*What is being asked*
The reply to the records below should contain exactly the lines from the line with "(* ===== verification/TxLaws.v ===== *)" through the line with "Table V) k v d", and nothing besides.

*Input material*
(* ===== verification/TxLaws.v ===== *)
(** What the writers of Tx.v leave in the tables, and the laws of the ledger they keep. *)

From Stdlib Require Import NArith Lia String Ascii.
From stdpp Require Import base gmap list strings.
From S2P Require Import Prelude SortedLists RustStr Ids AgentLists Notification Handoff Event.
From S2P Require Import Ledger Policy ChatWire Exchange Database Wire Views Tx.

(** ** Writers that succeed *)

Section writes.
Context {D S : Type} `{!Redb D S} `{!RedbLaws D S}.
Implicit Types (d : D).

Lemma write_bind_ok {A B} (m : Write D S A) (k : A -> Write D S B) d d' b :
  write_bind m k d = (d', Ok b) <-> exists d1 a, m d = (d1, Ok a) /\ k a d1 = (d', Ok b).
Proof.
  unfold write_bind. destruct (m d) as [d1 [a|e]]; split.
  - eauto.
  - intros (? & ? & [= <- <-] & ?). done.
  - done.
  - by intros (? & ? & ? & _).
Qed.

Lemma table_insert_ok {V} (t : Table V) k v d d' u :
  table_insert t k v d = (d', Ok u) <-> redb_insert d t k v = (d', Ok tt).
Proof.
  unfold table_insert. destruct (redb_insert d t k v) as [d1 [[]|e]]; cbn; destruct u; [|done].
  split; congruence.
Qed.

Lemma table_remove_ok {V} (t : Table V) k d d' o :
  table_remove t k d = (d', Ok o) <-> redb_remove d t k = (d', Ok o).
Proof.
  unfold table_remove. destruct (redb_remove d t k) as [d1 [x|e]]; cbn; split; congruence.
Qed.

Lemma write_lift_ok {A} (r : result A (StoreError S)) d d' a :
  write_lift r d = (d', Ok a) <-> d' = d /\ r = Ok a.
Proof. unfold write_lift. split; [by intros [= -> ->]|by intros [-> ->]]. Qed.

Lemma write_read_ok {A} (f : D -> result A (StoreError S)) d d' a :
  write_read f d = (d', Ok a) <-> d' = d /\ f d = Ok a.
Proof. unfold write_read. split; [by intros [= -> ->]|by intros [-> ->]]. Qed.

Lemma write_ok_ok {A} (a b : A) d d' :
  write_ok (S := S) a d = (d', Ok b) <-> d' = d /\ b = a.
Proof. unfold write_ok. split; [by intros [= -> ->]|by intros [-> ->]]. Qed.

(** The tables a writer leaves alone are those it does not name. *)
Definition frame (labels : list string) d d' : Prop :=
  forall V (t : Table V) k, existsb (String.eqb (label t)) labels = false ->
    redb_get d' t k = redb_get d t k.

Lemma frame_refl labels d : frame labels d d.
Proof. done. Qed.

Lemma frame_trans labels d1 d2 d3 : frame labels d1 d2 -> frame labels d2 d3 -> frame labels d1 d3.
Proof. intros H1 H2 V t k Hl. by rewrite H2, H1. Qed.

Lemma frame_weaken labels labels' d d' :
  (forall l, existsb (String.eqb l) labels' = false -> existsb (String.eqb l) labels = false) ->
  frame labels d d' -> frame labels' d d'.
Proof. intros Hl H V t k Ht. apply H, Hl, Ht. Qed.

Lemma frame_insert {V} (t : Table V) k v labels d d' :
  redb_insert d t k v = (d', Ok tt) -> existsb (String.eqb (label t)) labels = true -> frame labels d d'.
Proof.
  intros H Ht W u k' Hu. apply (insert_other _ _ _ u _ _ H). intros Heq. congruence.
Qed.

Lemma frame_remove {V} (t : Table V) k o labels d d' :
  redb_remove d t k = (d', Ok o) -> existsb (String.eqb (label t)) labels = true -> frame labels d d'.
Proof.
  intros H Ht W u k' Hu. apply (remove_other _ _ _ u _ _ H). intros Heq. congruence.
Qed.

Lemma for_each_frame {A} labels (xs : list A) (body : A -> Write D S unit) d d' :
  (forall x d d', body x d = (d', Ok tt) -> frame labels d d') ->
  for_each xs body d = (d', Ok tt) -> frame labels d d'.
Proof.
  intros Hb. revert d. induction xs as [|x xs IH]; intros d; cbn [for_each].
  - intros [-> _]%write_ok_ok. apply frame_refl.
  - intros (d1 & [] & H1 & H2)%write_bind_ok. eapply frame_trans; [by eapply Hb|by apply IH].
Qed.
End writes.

---

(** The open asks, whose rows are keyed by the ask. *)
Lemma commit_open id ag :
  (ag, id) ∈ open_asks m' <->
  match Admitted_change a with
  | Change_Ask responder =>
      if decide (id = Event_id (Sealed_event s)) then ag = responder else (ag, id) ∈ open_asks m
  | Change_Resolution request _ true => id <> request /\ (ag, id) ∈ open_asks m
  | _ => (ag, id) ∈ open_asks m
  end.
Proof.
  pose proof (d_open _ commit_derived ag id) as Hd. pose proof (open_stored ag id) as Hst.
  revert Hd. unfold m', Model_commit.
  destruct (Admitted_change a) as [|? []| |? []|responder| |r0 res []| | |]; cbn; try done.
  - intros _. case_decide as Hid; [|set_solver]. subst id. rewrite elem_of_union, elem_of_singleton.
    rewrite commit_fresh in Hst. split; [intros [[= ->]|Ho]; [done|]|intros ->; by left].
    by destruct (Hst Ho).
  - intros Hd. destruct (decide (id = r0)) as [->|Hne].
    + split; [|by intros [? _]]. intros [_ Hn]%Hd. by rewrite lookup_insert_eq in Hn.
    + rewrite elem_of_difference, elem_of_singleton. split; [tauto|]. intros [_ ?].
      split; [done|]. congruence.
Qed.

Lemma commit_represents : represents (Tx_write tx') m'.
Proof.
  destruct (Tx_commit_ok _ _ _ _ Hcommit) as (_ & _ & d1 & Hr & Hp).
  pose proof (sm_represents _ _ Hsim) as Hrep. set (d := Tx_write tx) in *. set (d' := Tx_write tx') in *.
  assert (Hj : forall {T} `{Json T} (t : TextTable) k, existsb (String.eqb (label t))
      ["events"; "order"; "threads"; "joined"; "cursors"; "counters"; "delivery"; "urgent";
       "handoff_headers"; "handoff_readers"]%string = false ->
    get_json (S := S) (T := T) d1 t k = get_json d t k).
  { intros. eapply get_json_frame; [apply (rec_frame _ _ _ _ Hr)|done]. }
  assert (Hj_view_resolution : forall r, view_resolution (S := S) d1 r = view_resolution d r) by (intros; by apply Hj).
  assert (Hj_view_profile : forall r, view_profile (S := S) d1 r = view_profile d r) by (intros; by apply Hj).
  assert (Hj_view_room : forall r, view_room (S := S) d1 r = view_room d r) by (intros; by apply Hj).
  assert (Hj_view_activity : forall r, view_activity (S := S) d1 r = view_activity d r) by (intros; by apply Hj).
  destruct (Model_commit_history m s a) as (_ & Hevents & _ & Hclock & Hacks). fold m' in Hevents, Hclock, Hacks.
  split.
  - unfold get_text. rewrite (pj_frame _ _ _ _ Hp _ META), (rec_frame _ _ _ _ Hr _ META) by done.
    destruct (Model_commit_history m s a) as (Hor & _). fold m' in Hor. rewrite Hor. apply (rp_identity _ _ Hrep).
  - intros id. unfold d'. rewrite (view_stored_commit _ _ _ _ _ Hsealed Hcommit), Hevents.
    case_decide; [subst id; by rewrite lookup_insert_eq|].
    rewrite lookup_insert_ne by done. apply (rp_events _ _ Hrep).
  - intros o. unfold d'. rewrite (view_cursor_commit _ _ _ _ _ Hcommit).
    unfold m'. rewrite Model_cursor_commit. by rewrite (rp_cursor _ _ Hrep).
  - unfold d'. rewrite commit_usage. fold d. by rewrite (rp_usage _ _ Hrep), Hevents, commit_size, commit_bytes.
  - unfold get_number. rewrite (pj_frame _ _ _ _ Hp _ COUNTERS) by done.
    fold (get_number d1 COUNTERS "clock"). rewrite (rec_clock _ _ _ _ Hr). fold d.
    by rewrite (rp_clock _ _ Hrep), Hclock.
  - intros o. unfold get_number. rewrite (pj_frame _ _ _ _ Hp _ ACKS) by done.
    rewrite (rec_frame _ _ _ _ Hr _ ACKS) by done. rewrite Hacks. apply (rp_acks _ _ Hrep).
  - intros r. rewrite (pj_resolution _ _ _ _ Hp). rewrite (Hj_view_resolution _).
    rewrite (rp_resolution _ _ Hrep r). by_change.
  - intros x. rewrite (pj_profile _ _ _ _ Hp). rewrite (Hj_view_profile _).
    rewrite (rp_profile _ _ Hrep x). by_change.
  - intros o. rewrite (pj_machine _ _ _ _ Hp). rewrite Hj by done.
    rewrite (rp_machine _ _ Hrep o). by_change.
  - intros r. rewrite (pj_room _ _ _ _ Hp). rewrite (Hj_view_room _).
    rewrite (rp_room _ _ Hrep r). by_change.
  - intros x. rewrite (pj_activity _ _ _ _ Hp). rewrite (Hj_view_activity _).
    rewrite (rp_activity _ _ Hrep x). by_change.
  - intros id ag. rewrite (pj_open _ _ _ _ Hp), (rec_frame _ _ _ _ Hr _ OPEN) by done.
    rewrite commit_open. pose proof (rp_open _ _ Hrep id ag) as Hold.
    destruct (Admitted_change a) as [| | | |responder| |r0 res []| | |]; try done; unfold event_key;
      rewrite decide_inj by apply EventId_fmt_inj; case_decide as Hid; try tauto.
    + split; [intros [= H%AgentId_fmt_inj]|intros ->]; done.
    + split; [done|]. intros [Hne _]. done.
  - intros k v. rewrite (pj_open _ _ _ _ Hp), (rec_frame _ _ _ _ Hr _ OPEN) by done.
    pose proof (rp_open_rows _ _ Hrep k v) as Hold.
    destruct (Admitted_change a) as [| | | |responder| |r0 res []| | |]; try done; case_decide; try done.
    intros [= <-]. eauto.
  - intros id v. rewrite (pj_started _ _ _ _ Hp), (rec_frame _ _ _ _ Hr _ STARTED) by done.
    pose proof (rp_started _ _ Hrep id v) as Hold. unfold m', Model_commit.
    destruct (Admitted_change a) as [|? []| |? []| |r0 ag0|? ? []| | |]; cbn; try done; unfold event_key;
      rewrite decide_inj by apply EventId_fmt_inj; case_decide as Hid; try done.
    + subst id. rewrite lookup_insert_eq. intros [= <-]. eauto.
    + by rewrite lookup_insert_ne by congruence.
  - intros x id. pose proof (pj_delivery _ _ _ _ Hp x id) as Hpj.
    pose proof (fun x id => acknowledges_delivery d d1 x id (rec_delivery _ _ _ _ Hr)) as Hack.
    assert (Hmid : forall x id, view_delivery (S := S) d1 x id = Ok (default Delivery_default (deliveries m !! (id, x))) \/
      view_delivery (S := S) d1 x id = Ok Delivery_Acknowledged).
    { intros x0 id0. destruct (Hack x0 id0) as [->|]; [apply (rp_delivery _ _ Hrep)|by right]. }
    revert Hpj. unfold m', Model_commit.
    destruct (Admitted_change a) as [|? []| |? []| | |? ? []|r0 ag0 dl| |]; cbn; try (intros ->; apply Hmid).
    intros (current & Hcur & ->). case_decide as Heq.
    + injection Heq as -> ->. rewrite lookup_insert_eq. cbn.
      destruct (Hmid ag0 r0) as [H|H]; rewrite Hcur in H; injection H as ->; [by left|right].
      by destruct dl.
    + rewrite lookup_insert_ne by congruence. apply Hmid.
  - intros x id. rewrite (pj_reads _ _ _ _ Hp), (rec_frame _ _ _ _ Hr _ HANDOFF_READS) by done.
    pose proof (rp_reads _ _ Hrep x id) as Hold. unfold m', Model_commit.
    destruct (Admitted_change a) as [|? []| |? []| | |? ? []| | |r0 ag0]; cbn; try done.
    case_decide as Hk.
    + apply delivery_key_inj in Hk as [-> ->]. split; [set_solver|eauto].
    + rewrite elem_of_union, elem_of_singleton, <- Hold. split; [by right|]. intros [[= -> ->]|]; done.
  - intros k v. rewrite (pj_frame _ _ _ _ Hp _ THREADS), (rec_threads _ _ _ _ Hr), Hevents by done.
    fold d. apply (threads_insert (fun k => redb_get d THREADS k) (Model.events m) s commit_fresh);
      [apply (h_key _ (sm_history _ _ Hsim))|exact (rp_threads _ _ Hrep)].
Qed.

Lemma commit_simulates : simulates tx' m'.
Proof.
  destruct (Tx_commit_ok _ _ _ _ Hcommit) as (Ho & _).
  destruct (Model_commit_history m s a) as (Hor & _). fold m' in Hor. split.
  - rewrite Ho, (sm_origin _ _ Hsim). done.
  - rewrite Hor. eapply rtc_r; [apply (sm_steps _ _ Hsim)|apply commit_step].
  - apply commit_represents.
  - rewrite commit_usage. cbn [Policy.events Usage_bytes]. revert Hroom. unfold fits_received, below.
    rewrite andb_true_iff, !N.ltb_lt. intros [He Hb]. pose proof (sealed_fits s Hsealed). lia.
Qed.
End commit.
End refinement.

*Answer for this exercise*
(* ===== verification/TxLaws.v ===== *)
(** What the writers of Tx.v leave in the tables, and the laws of the ledger they keep. *)

From Stdlib Require Import NArith Lia String Ascii.
From stdpp Require Import base gmap list strings.
From S2P Require Import Prelude SortedLists RustStr Ids AgentLists Notification Handoff Event.
From S2P Require Import Ledger Policy ChatWire Exchange Database Wire Views Tx.

(** ** Writers that succeed *)

Section writes.
Context {D S : Type} `{!Redb D S} `{!RedbLaws D S}.
Implicit Types (d : D).

Lemma write_bind_ok {A B} (m : Write D S A) (k : A -> Write D S B) d d' b :
  write_bind m k d = (d', Ok b) <-> exists d1 a, m d = (d1, Ok a) /\ k a d1 = (d', Ok b).
Proof.
  unfold write_bind. destruct (m d) as [d1 [a|e]]; split.
  - eauto.
  - intros (? & ? & [= <- <-] & ?). done.
  - done.
  - by intros (? & ? & ? & _).
Qed.

Lemma table_insert_ok {V} (t : Table V) k v d d' u :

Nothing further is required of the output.